Но, видимо, в глубине души Моцарт подозревал злой умысел Сальери: заставить да Понте расстаться с ним Моцартом. Самоуверенный вид поэта словно говорил: не договорюсь с Моцартом, так договорюсь с Сальери!
Но Сальери, приветствуя Моцарта, поклонился чуть ли не до полу и воскликнул: «Браво! Музыка звучала bellisimo. Откуда вы ее взяли?»
Видимо, Сальери никогда не верил, что Моцарт ни у кого не заимствует: если бы только Сальери мог знать, откуда заимствует Моцарт, это облегчило бы жизнь и ему самому.
На Сальери был нарядный камзол, его голову украшал искусно уложенный парик, и весь вид этого честолюбца говорил о том, что он вполне доволен собой. Сальери, правда, был невысокого роста, полноват, с длинным носом и темными, быстрыми, почти кошачьими глазами, а острый выступающий вперед подбородок придавал ему сходство с хищной птицей.

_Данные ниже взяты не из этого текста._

(** * Construction_Web: job lifecycle, identifier minting and invoice aging

    A shallow embedding of the server-side core of the application:
    - [lib/db/schema.ts]      the [jobs] / [line_items] relations and [JOB_STATUSES];
    - [lib/utils/workflow.ts] the status workflow ([canTransitionTo], ...);
    - [lib/utils/numbers.ts]  estimate and invoice number generation and the
                              patterns of the two parsers;
    - [lib/actions/estimates.ts], [jobs.ts], [invoices.ts] the server actions.

    Strings are Rocq strings, numbers that the code uses as integers are [Z],
    JavaScript numbers that carry money are rationals ([Q]), the database is a
    finite map from the serial id to the row. *)

From Stdlib Require Import ZArith QArith Qround Qabs Lia.
From stdpp Require Import base gmap strings list pretty.
Import (notations) Stdlib.Strings.Ascii.

Local Open Scope Z_scope.

(** ** JavaScript strings *)

Module Js.

(** The double quote, which the messages of [updateJobStatus] contain. *)
Definition dquote : string := String (Ascii.ascii_of_nat 34) EmptyString.

(** [Array.prototype.indexOf]: position of the first element strictly equal
    to [x], or [-1]. *)
Fixpoint indexOf_from (l : list string) (x : string) (i : Z) : Z :=
  match l with
  | [] => -1
  | y :: l' => if String.eqb y x then i else indexOf_from l' x (i + 1)
  end.

Definition indexOf (l : list string) (x : string) : Z := indexOf_from l x 0.

(** White space removed by [String.prototype.trim], on 8-bit characters:
    TAB, LF, VT, FF, CR and SP. *)
Definition isWhiteSpace (c : Ascii.ascii) : bool :=
  let n := Z.of_nat (Ascii.nat_of_ascii c) in
  ((9 <=? n) && (n <=? 13)) || (n =? 32).

Fixpoint trimStart (s : string) : string :=
  match s with
  | EmptyString => EmptyString
  | String c s' => if isWhiteSpace c then trimStart s' else s
  end.

(** [trimEnd] keeps a character when something that is not white space
    follows it, or when it is not white space itself. *)
Fixpoint trimEnd (s : string) : string :=
  match s with
  | EmptyString => EmptyString
  | String c s' =>
      match trimEnd s' with
      | EmptyString => if isWhiteSpace c then EmptyString else String c EmptyString
      | r => String c r
      end
  end.

Definition trim (s : string) : string := trimEnd (trimStart s).

(** Truthiness of a string: only the empty string is falsy. *)
Definition truthy (s : string) : bool :=
  match s with EmptyString => false | _ => true end.

(** [s || null] on strings. *)
Definition orNull (s : string) : option string :=
  if truthy s then Some s else None.

(** [Number.prototype.toString] on an integer. *)
Definition toString (n : Z) : string := pretty n.

Fixpoint repeatChar (c : Ascii.ascii) (n : nat) : string :=
  match n with
  | O => EmptyString
  | S n' => String c (repeatChar c n')
  end.

(** [s.padStart(target, c)] with a one-character filler. *)
Definition padStart (target : nat) (c : Ascii.ascii) (s : string) : string :=
  repeatChar c (target - String.length s) +:+ s.
(** C8: once [create] has staged the package, if the derivation of the
    schema raises (in [generate_schema], or in the conversion of what it
    gave), [create] logs the warning and goes on: the next thing it does
    is the remote create call, for an engine whose specification has no
    class method. *)
Theorem create_schema_failure_swallowed
    reasoning_engine requirements reasoning_engine_name display_name
    description gcs_dir_name sys_version extra_packages s
    version bucket deployed lines s1 ev1 e :
  stage storage rt reasoning_engine requirements reasoning_engine_name
    gcs_dir_name sys_version extra_packages s
  = (Ok (version, bucket, deployed, lines), s1, ev1) ->
  (generate_schema rt deployed (type_name deployed +:+ "_query") = Raise e
   \/ exists schema_dict,
        generate_schema rt deployed (type_name deployed +:+ "_query")
        = Ok schema_dict
        /\ to_proto rt schema_dict = Raise e) ->
  exists after,
    events_of
      (create storage api rt reasoning_engine requirements
         reasoning_engine_name display_name description gcs_dir_name
         sys_version extra_packages s)
    = ev1
        ++ [Log (Warning ("failed to generate schema: " +:+ exn_msg e));
            RpcCreateReasoningEngine
              (common_location_path (project rt) (location rt))
              {| name := default EmptyString reasoning_engine_name;
                 display_name := default EmptyString display_name;
                 description := default EmptyString description;
                 spec :=
                   {| package_spec :=
                        make_package_spec version bucket gcs_dir_name lines;
                      class_methods := [] |} |}]
        ++ after.
Proof.
  intros Hstage Hschema.
  unfold create. rewrite (events_of_bind_ok _ _ _ _ _ _ Hstage).
  unfold create_remote.
  assert (Htry : forall m,
    try_except_all
      (let* schema_dict :=
         lift (generate_schema rt deployed (type_name deployed +:+ "_query")) in
       let* method := lift (to_proto rt schema_dict) in
       ret (m method))
      (fun e0 =>
         emit (Log (Warning ("failed to generate schema: " +:+ exn_msg e0))) ;;;
         ret {| package_spec :=
                  make_package_spec version bucket gcs_dir_name lines;
                class_methods := [] |}) s1
    = (Ok {| package_spec :=
               make_package_spec version bucket gcs_dir_name lines;
             class_methods := [] |}, s1,
       [Log (Warning ("failed to generate schema: " +:+ exn_msg e))])).
  { intros m. unfold try_except_all, bind, lift.
    destruct Hschema as [->|(d & -> & Hproto)]; [done|].
    by rewrite Hproto. }
  erewrite events_of_bind_ok by apply Htry.
  match goal with
  | |- context [events_of (bind (remote ?ev ?f) ?k ?s0)] =>
      destruct (remote_bind_events ev f k s0) as [after Hafter]
  end.
  rewrite Hafter. exists after. reflexivity.
Qed.

End StagingFacts.

(** ** Reasoning engines: queries *)

Section QueryFacts.
Import ReasoningEngines.
Context {St : Type}.
Implicit Types (api : EngineClient St) (s : St).

Lemma query_run api self kwargs s :
  query api self kwargs s
  = let request := {| q_name := resource_name self; q_input := kwargs |} in
    match query_reasoning_engine api request s with
    | (Ok response, s1) =>
        (Ok (select_output response), s1, [RpcQueryReasoningEngine request])
    | (Raise e, s1) => (Raise e, s1, [RpcQueryReasoningEngine request])
    end.
Proof.
  unfold query, remote. cbn zeta. rewrite !bind_run. unfold call. cbn.
  by destruct (query_reasoning_engine api _ s) as [[response|e] s1].
Qed.

(** C9: [query] turns the response into a dictionary; when the dictionary
    has the key [output] the caller gets the value under that key and
    nothing else, and otherwise the whole dictionary.  So a response that
    differs from another one only in a top-level field other than
    [output] gives the caller the very same value. *)
Theorem query_returns_output_only api self kwargs s response s1 :
  query_reasoning_engine api
    {| q_name := resource_name self; q_input := kwargs |} s
  = (Ok response, s1) ->
  (forall value,
     response !! "output" = Some value ->
     result_of (query api self kwargs s) = Ok value)
  /\ (response !! "output" = None ->
      result_of (query api self kwargs s) = Ok (JDict response))
  /\ (forall api' key extra,
        key <> "output" ->
        is_Some (response !! "output") ->
        query_reasoning_engine api'
          {| q_name := resource_name self; q_input := kwargs |} s
        = (Ok (<[key := extra]> response), s1) ->
        result_of (query api' self kwargs s)
        = result_of (query api self kwargs s)).
Proof.
  intros Hquery. rewrite query_run. cbn zeta. rewrite Hquery.
  unfold result_of, select_output. cbn [fst].
  split; [by intros value ->|]. split; [by intros ->|].
  intros api' key extra Hkey [value Hvalue] Hquery'.
  rewrite query_run. cbn zeta. rewrite Hquery'.
  unfold select_output. cbn [fst].
  by rewrite lookup_insert_ne, Hvalue.
Qed.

Да Понте, старше Сальери всего на год, выглядел куда солидней. Поэт гордился своей наружностью – высокий, худощавый, с орлиным носом, черными волосами и живыми горящими глазами. Но в последние годы его и без того длинное лицо, казалось, вытянулось еще сильнее, щеки провалились, римский нос, придававший ему всегда внушительный вид, казался еще больше, а взгляд стал пронзительнее.
Да Понте сообщил Моцарту:
«Я решил, что в той сцене, где Феррандо и Гульельмо, переодетые в албанцев, добиваются благосклонности Фьордилиджи и Дорабеллы, они должны прикинуться, что в случае отказа готовы принять яд».
«Это и было темой вашей беседы с господином Сальери?» – спросил Моцарт.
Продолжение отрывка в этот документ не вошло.